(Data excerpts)
(* ===== verification/GroupsContract.v ===== *)
(** * GroupsContract: the group operations refine the causes

    Whatever other transactions commit between the statements of an operation - as
    long as they leave alone the group whose lock it holds - the operation changes the
    tables only by causes its authenticated caller is entitled to.  The handlers of
    the durable plane do the same, and come to an end. *)

From Stdlib Require Import Ascii.
From stdpp Require Import sorting pretty.
From S2P Require Import Prelude Text OpsApi Pg Purge Directory Txn Groups GroupsActs GroupsSafety.
#[local] Open Scope Z_scope.

Section Statements.
Context `{PgUuid}.

(** ** What a statement that succeeds has done *)

Lemma or_missing_found {A} (m : ST GroupsDb SqlError (option A)) d d' x :
  or_missing m d = (d', Ok (Some x)) → m d = (d', Ok (Some x)).
Proof. unfold or_missing. destruct (m d) as [d1 [a|[]]]; congruence. Qed.

Lemma snd_ok {E A} (m : ST GroupsDb E A) d a : snd (m d) = Ok a → ∃ d', m d = (d', Ok a).
Proof. destruct (m d) as [d' r]. simpl. intros ->. eauto. Qed.

Lemma join_policy_ok gid d pol g :
  snd (join_policy_tx gid d) = Ok (Some (pol, g)) → uuid_in gid = Some g ∧ ∃ grp, groups d !! g = Some grp ∧ join_policy grp = pol.
Proof.
  intros [d' E%or_missing_found]%snd_ok. pg_inv E. injection E as <- E.
  destruct (groups d !! _) as [grp|] eqn:Eg; [|done]. injection E as <- <-. eauto.
Qed.

Lemma group_name_ok gid d name g :
  snd (group_name_tx gid d) = Ok (Some (name, g)) → uuid_in gid = Some g ∧ is_Some (groups d !! g).
Proof.
  intros [d' E%or_missing_found]%snd_ok. pg_inv E. injection E as <- E.
  destruct (groups d !! _) as [grp|] eqn:Eg; [|done]. injection E as <- <-. eauto.
Qed.

Lemma membership_ok gid p d st ro u :
  snd (membership_tx gid p d) = Ok (Some (st, ro, u)) →
  ∃ g r, uuid_in gid = Some g ∧ uuid_in p = Some u ∧ memberships d !! (g, u) = Some r ∧ state r = st ∧ role r = ro.
Proof.
  intros [d' E%or_missing_found]%snd_ok. pg_inv E. injection E as <- E.
  destruct (memberships d !! _) as [r|] eqn:Er; [|done]. injection E as <- <- <-. eauto 10.
Qed.

Lemma visible_admin_ok gid p d ro u :
  snd (visible_role_tx gid p STATE_MEMBER ROLE_ADMIN d) = Ok (Some (ro, u)) →
  ∃ g, uuid_in gid = Some g ∧ uuid_in p = Some u ∧ admin_of g u d.
Proof.
  intros [d' E%or_missing_found]%snd_ok. pg_inv E. injection E as <- E.
  destruct (memberships d !! _) as [r|] eqn:Er; [|done]. destruct (bool_decide (state r = _)) eqn:Es; [|done]. simpl in E.
  case_bool_decide as Hr; [|done]. injection E as <- <-. apply bool_decide_eq_true in Es.
  eexists. split_and!; [done|done|]. apply admin_of_Some. exists r. split; [done|]. split; [done|]. by destruct Hr.
Qed.

Lemma counts_ok gid d c :
  snd (counts_tx gid STATE_MEMBER ROLE_ADMIN d) = Ok c →
  ∃ g, uuid_in gid = Some g ∧ rows c = Z.of_nat (size (rows_of g d)) ∧ members c = Z.of_nat (count is_member g d)
    ∧ admins c = Z.of_nat (count is_admin g d).
Proof.
  intros [d' E]%snd_ok. unfold counts_tx in E. pg_inv E. injection E as <- <-. eexists. split; [done|].
  unfold counts_of, count. simpl. split_and!; [done|..]; f_equal; f_equal; apply map_filter_ext; done.
Qed.

Lemma membership_checks_ok st ro (d d' : GroupsDb) : membership_checks st ro d = (d', Ok ()) → d' = d.
Proof. unfold membership_checks. repeat case_match; by intros [= <-]. Qed.

Lemma insert_membership_ok now gid p st ro d d' g u at_ :
  insert_membership_tx now gid p st ro d = (d', Ok (Some (g, u, at_))) →
  uuid_in gid = Some g ∧ uuid_in p = Some u ∧ at_ = now ∧ memberships d !! (g, u) = None ∧ d' = put g u (mkMembership st ro now) d.
Proof.
  unfold insert_membership_tx. intros E. pg_inv E. apply st_bind_ok in E as (d1 & [] & ->%membership_checks_ok & E).
  apply st_bind_ok in E as (d2 & ms & [= <- <-] & E). destruct (memberships d !! _) eqn:Em; [done|].
  apply st_bind_ok in E as (d3 & [] & [= <-] & E). injection E as <- <- <- <-. done.
Qed.

Lemma promote_ok gid p from st ro d d' g u :
  promote_tx gid p from st ro d = (d', Ok (Some (g, u))) →
  ∃ r, uuid_in gid = Some g ∧ uuid_in p = Some u ∧ memberships d !! (g, u) = Some r ∧ state r = from
    ∧ d' = put g u (mkMembership st ro (created_at r)) d.
Proof.
  unfold promote_tx. intros E. pg_inv E. destruct (memberships d !! _) as [r|] eqn:Em; [|done].
  case_bool_decide as Hs; [|done]. apply st_bind_ok in E as (d1 & [] & ->%membership_checks_ok & E).
  apply st_bind_ok in E as (d3 & [] & [= <-] & E). injection E as <- <- <-. eauto 10.
Qed.

Lemma delete_membership_ok gid p d d' st ro g u :
  delete_membership_tx gid p d = (d', Ok (Some (st, ro, g, u))) →
  ∃ r, uuid_in gid = Some g ∧ uuid_in p = Some u ∧ memberships d !! (g, u) = Some r ∧ st = state r ∧ ro = role r ∧ d' = drop_row g u d.
Proof.
  intros E%or_missing_found. pg_inv E. destruct (memberships d !! _) as [r|] eqn:Em; [|done].
  apply st_bind_ok in E as (d3 & [] & [= <-] & E). injection E as <- <- <- <- <-. eauto 10.
Qed.

Lemma delete_group_ok g d d' l : canonical g → delete_group_tx g d = (d', Ok l) → l = players_of g d ∧ d' = without g d.
Proof.
  intros Hg E. unfold delete_group_tx in E.
  apply st_bind_ok in E as (d1 & [] & [-> _]%pg_bind_ok & E). apply st_bind_ok in E as (d2 & g' & [-> Hg']%pg_cast_ok & E).
  rewrite Hg in Hg'. injection Hg' as <-. apply st_bind_ok in E as (d3 & ? & [= <- <-] & E).
  apply st_bind_ok in E as (d4 & [] & [= <-] & E). apply st_bind_ok in E as (d5 & [] & [= <-] & E). by injection E as <- <-.
Qed.

Lemma insert_group_ok now fresh name pol me d d' g u at_ :
  insert_group_tx now fresh name pol me d = (d', Ok (g, u, at_)) →
  g = fresh ∧ uuid_in me = Some u ∧ at_ = now ∧ groups d !! g = None ∧ valid_policy pol
  ∧ d' = set_groups (<[g := mkGroup name pol u now]> (groups d)) d.
Proof.
  unfold insert_group_tx. intros E. pg_inv E. repeat case_bool_decide; simpl in E; try done.
  apply st_bind_ok in E as (d3 & [] & [= <-] & E). injection E as <- <- <- <-. split_and!; try done. by apply eq_None_not_Some.
Qed.

Lemma emit_all_ok {E} l (d : GroupsDb) : emit_all (E := E) l d = (add_events l d, Ok ()).
Proof.
  revert d. induction l as [|e l IH]; intros d; simpl; [by rewrite add_events_nil|].
  rewrite (st_bind_run _ _ d (add_events [e] d) ()) by done. rewrite IH. unfold add_events. simpl. by rewrite <- app_assoc.
Qed.

(** ** What the writes of an operation amount to *)

Lemma create_writes_does now fresh name pol me d d' a :
  canonical fresh → create_writes now fresh name pol me d = (d', Ok a) →
  ∃ u, uuid_in me = Some u ∧ does (CCreate fresh u name pol now) d = Some d'.
Proof.
  intros Hf E. unfold create_writes in E. apply st_bind_ok in E as (d1 & [[g u] at_] & E1%st_map_err_ok & E).
  apply insert_group_ok in E1 as (-> & Hu & -> & Hg & Hpol & ->).
  apply st_bind_ok in E as (d2 & j & E2%st_map_err_ok & E). destruct j as [[[g2 u2] a2]|]; [|done].
  apply insert_membership_ok in E2 as (Hg2 & Hu2 & _ & Hn & ->). rewrite Hf in Hg2. injection Hg2 as <-.
  rewrite (uuid_in_canonical _ _ Hu) in Hu2. injection Hu2 as <-.
  apply st_bind_ok in E as (d3 & [] & [= <-] & E). apply st_bind_ok in E as (d4 & [] & [= <-] & E). injection E as <- <-.
  exists u. split; [done|]. simpl. rewrite check_run by (split_and!; try done; by apply (uuid_in_canonical me)).
  unfold add_events, put, set_groups, set_memberships. simpl. by rewrite <- app_assoc.
Qed.

Lemma admitted_ok pol st ro :
  admitted pol = Ok (st, ro) →
  (pol = JOIN_OPEN ∧ st = STATE_MEMBER ∧ ro = ROLE_MEMBER) ∨ (pol = JOIN_REQUEST ∧ st = STATE_REQUESTED ∧ ro = "").
Proof. unfold admitted. repeat case_bool_decide; intros [= <- <-]; auto. Qed.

THE PROBLEM: In the data above, retype exactly and only the lines between the one holding "st ro now) d." and the one holding "promote_tx gid p", inclusive.

TASK OUTPUT:
  uuid_in gid = Some g ∧ uuid_in p = Some u ∧ at_ = now ∧ memberships d !! (g, u) = None ∧ d' = put g u (mkMembership st ro now) d.
Proof.
  unfold insert_membership_tx. intros E. pg_inv E. apply st_bind_ok in E as (d1 & [] & ->%membership_checks_ok & E).
  apply st_bind_ok in E as (d2 & ms & [= <- <-] & E). destruct (memberships d !! _) eqn:Em; [done|].
  apply st_bind_ok in E as (d3 & [] & [= <-] & E). injection E as <- <- <- <-. done.
Qed.

Lemma promote_ok gid p from st ro d d' g u :
  promote_tx gid p from st ro d = (d', Ok (Some (g, u))) →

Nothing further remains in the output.